[DATASET CONTENT — start]
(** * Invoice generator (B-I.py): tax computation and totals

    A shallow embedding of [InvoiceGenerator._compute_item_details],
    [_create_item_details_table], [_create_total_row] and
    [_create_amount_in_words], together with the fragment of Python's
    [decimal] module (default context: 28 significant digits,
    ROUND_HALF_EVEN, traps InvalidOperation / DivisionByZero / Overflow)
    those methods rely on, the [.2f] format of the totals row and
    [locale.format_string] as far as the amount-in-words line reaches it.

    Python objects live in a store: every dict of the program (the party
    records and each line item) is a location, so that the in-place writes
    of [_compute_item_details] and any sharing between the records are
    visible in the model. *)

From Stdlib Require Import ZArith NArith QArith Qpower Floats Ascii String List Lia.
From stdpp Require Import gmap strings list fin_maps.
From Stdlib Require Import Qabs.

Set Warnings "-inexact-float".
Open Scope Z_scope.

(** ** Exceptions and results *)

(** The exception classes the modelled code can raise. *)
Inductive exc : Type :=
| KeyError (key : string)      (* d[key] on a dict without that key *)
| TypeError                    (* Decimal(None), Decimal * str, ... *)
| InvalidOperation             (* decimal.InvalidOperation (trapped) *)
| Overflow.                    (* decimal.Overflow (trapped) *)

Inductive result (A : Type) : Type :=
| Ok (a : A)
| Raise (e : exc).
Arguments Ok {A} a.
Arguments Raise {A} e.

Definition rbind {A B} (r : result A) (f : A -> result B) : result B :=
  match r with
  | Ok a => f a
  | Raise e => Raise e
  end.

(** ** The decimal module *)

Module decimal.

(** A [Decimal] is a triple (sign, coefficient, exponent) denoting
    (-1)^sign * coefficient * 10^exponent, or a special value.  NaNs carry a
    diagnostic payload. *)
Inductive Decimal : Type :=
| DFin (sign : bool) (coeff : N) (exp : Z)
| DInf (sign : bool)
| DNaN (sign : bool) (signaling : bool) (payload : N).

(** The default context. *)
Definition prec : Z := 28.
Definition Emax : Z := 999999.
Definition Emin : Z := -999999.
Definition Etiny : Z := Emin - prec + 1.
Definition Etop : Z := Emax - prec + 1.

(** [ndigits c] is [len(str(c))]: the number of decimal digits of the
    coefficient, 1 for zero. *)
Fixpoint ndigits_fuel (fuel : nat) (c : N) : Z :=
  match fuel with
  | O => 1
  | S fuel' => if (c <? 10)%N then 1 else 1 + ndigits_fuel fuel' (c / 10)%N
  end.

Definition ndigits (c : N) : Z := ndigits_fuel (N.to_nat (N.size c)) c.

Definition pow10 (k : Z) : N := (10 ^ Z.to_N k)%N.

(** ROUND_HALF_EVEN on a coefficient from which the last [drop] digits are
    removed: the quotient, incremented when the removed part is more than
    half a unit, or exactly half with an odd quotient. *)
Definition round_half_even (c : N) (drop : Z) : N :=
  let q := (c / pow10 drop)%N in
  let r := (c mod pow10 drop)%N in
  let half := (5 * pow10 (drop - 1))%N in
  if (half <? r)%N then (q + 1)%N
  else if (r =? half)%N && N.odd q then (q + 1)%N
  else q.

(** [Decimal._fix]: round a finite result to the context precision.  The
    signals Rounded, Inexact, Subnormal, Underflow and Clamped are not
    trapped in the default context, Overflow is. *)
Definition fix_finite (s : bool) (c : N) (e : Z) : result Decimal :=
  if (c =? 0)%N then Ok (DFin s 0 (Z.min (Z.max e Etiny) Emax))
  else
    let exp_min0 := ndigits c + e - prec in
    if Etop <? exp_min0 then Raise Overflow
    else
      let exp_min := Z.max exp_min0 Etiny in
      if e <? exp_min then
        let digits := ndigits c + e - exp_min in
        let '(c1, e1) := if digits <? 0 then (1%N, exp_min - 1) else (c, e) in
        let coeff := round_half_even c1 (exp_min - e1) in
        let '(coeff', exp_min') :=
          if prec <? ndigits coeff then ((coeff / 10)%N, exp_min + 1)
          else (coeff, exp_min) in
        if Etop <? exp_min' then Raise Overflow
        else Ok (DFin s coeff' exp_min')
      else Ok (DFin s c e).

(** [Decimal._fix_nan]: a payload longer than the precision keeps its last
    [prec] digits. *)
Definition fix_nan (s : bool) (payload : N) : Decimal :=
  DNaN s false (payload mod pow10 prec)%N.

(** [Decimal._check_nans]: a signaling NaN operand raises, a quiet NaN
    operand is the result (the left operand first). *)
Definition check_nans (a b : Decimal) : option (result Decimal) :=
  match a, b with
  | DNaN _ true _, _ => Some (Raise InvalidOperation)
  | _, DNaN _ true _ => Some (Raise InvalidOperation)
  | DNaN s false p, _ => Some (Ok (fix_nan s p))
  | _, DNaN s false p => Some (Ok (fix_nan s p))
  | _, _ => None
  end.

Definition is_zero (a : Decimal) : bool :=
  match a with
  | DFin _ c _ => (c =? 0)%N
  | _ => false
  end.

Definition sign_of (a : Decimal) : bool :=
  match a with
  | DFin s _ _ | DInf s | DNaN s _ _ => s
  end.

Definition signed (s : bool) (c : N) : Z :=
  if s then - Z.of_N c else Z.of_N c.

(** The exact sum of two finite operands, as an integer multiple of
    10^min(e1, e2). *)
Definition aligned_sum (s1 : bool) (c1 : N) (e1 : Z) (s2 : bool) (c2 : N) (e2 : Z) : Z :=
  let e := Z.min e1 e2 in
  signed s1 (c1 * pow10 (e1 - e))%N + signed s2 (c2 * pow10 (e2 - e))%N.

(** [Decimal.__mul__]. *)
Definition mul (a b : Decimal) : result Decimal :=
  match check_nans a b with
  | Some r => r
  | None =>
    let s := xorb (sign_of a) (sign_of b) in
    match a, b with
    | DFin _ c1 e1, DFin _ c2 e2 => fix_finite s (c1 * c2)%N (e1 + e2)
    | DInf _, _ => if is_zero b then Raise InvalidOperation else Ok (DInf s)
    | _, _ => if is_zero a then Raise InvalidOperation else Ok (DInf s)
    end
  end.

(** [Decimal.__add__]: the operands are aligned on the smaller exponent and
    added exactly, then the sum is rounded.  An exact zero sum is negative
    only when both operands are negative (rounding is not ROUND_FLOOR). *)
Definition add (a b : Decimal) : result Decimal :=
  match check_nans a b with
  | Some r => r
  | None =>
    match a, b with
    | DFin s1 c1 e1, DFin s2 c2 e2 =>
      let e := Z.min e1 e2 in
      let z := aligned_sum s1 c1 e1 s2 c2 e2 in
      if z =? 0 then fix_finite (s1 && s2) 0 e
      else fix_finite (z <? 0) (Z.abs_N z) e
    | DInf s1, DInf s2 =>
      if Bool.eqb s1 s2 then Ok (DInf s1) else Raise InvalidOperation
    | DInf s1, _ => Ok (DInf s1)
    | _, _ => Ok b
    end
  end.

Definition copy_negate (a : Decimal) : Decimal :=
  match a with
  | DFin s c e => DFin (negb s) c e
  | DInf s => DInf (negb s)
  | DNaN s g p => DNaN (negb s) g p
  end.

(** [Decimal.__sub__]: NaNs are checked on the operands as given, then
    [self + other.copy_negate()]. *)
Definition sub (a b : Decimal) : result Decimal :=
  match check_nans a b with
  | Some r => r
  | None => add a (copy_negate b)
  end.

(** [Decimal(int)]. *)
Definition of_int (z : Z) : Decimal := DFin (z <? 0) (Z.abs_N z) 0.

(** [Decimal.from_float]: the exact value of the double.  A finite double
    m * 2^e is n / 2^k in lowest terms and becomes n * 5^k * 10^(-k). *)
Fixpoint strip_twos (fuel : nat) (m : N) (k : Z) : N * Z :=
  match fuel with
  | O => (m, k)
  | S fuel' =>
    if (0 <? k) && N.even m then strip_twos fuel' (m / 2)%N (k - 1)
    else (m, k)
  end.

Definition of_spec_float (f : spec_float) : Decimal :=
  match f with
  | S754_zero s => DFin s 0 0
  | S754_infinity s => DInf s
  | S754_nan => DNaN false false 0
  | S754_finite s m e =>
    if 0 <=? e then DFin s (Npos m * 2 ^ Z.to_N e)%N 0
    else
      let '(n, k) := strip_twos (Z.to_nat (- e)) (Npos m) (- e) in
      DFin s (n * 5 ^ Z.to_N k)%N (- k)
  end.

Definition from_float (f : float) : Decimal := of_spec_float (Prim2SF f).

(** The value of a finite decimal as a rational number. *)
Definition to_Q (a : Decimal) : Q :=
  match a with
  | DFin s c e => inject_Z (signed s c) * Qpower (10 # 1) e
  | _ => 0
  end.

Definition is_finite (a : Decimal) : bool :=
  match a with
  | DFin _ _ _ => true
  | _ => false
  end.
[DATASET CONTENT — finish]
From the material above, gather all lines that include the string "DInf" and copy them.

| DInf (sign : bool)
  | DFin s _ _ | DInf s | DNaN s _ _ => s
    | DInf _, _ => if is_zero b then Raise InvalidOperation else Ok (DInf s)
    | _, _ => if is_zero a then Raise InvalidOperation else Ok (DInf s)
    | DInf s1, DInf s2 =>
      if Bool.eqb s1 s2 then Ok (DInf s1) else Raise InvalidOperation
    | DInf s1, _ => Ok (DInf s1)
  | DInf s => DInf (negb s)
  | S754_infinity s => DInf s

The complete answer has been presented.